O Tribunal da Relação do Porto (TRP) decidiu que a comunicação de deslocação ou transferência do local de trabalho feita em violação dos princípios da boa-fé, da mútua colaboração e da garantia convencional da categoria profissional constitui comportamento culposo e grave do empregador, que consubstancia justa causa de resolução do contrato de trabalho por parte do trabalhador.

O caso

Uma trabalhadora rececionista ao serviço de uma empresa de segurança e vigilância privada resolveu o seu contrato de trabalho, alegando justa causa, depois de ter sido surpreendida, na passagem de ano, com a comunicação de que se deveria apresentar no dia seguinte noutro local de trabalho, para passar a desempenhar funções de vigilante, em regime de turnos rotativos, predominantemente noturnos.

Sendo mãe solteira, com uma filha de quatro anos de idade exclusivamente entregue à sua guarda e cuidados, essa mudança deixou-a nervosa, preocupada e perturbada porque não queria perder o emprego, mas, também, não podia deixar a filha durante a noite.

Recorreu então a tribunal exigindo que lhe fosse reconhecida a categoria de rececionista e pagas a respetivas diferenças salariais, bem com a existência de justa causa para a resolução do contrato e lhe fosse paga a correspondente indemnização. Mas o tribunal apenas condenou a empresa a reconhecer a categoria profissional de rececionista e a pagar os créditos laborais em dívida, rejeitando a existência de justa causa para a resolução do contrato por parte da trabalhadora. Inconformada, esta recorreu para o TRP, o mesmo tendo feito a entidade patronal.

Apreciação do Tribunal da Relação do Porto

O TRP concedeu provimento apenas ao recurso interposto pela trabalhadora, julgando verificada a justa causa de resolução e fixando o montante da respetiva indemnização.

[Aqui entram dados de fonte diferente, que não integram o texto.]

Definition BACKSLASH : ascii := "092"%char.
Definition DOUBLE_QUOTE : ascii := "034"%char.
Definition ESC : ascii := "027"%char.

Module ShellResult.
Definition default : ShellResult := mkShellResult 0 "" "".
Definition success (stdout : string) : ShellResult := mkShellResult 0 stdout "".
Definition failure (stderr : string) : ShellResult := mkShellResult 1 "" stderr.
Definition append (r next : ShellResult) : ShellResult :=
  mkShellResult (sr_status next) (sr_stdout r +:+ sr_stdout next) (sr_stderr r +:+ sr_stderr next).
End ShellResult.

Module Shell.
Import ShellResult.

(** ** Lines *)

(** [ShellCommand::new] *)
Definition command_new (words : list string) : option ShellCommand :=
  match words with [] => None | name :: args => Some (mkCommand name args) end.

Definition push_word (s : LineState) : LineState :=
  match ln_current s with
  | [] => s
  | current =>
      mkLine (ln_commands s) (ln_words s ++ [of_chars current]) [] (ln_quote s) (ln_escaped s)
        (ln_at_word_start s)
  end.

(** [if let Some(command) = ShellCommand::new(words) { commands.push(command) }] *)
Definition push_command (s : LineState) : LineState :=
  match command_new (ln_words s) with
  | Some command =>
      mkLine (ln_commands s ++ [command]) [] (ln_current s) (ln_quote s) (ln_escaped s)
        (ln_at_word_start s)
  | None => s
  end.

Definition push_char (c : char) (s : LineState) : LineState :=
  mkLine (ln_commands s) (ln_words s) (ln_current s ++ [c]) (ln_quote s) (ln_escaped s)
    (ln_at_word_start s).
Definition set_quote (q : Quote) (s : LineState) : LineState :=
  mkLine (ln_commands s) (ln_words s) (ln_current s) q (ln_escaped s) (ln_at_word_start s).
Definition set_escaped (b : bool) (s : LineState) : LineState :=
  mkLine (ln_commands s) (ln_words s) (ln_current s) (ln_quote s) b (ln_at_word_start s).
Definition set_word_start (b : bool) (s : LineState) : LineState :=
  mkLine (ln_commands s) (ln_words s) (ln_current s) (ln_quote s) (ln_escaped s) b.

Decidiu o TRP que a comunicação de deslocação ou transferência do local de trabalho feita em violação dos princípios da boa-fé, da mútua colaboração e da garantia convencional da categoria profissional constitui comportamento culposo e grave do empregador, que consubstancia justa causa de resolução do contrato de trabalho por parte do trabalhador.

Ocorrendo justa causa, o trabalhador pode fazer cessar imediatamente o contrato. Mas para que tal se verifique não basta que o empregador viole qualquer um dos seus deveres contratuais, tornando-se ainda necessário que esse ato ou omissão lhe seja imputável a título culposo e que, em concreto, não seja exigível ao trabalhador a manutenção do vínculo laboral. O comportamento do empregador tem de ser grave em si mesmo e nas suas consequências, ou seja, tem de ser de molde a comprometer a viabilidade futura da relação de trabalho.

Estando em causa a deslocação ou transferência do local de trabalho, o empregador deve comunicá-la ao trabalhador, por escrito, de modo fundamentado, com oito ou 30 dias de antecedência, consoante aquela seja temporária ou definitiva.

A exigência dessa comunicação radica nos princípios da boa-fé e da mútua colaboração, possibilitando ao trabalhador pronunciar-se, previamente, e informar o empregador do que tiver por pertinente, designadamente, das suas circunstâncias pessoais, mormente, se for mãe solteira de filho menor de quatro anos de idade. Sendo que o incumprimento desse dever de informar viola os princípios da boa-fé e da mútua colaboração, no âmbito das relações laborais, expressamente consagrados na lei.

Além disso, a transferência de trabalhadora que exerça as funções de rececionista, para outro local de trabalho, a fim de exercer as funções de vigilante, viola também a garantia convencional da categoria profissional.

Como tal, constitui uma violação culposa e grave da garantia convencional da categoria profissional de rececionista, bem como uma violação culposa e grave dos princípios da boa-fé e da mútua colaboração, passível de justificar a resolução do contrato com justa causa por parte da trabalhadora, a comunicação pela entidade patronal à trabalhadora, feita verbalmente, de um dia para outro e sem qualquer consulta prévia, de que passaria a prestar funções de vigilante quando exercia há seis anos as funções de rececionista, noutro local de trabalho, em regime de horário por turnos, predominantemente, noturnos, com implicação direta no acompanhamento da sua filha de quatro anos, sendo ela mãe solteira.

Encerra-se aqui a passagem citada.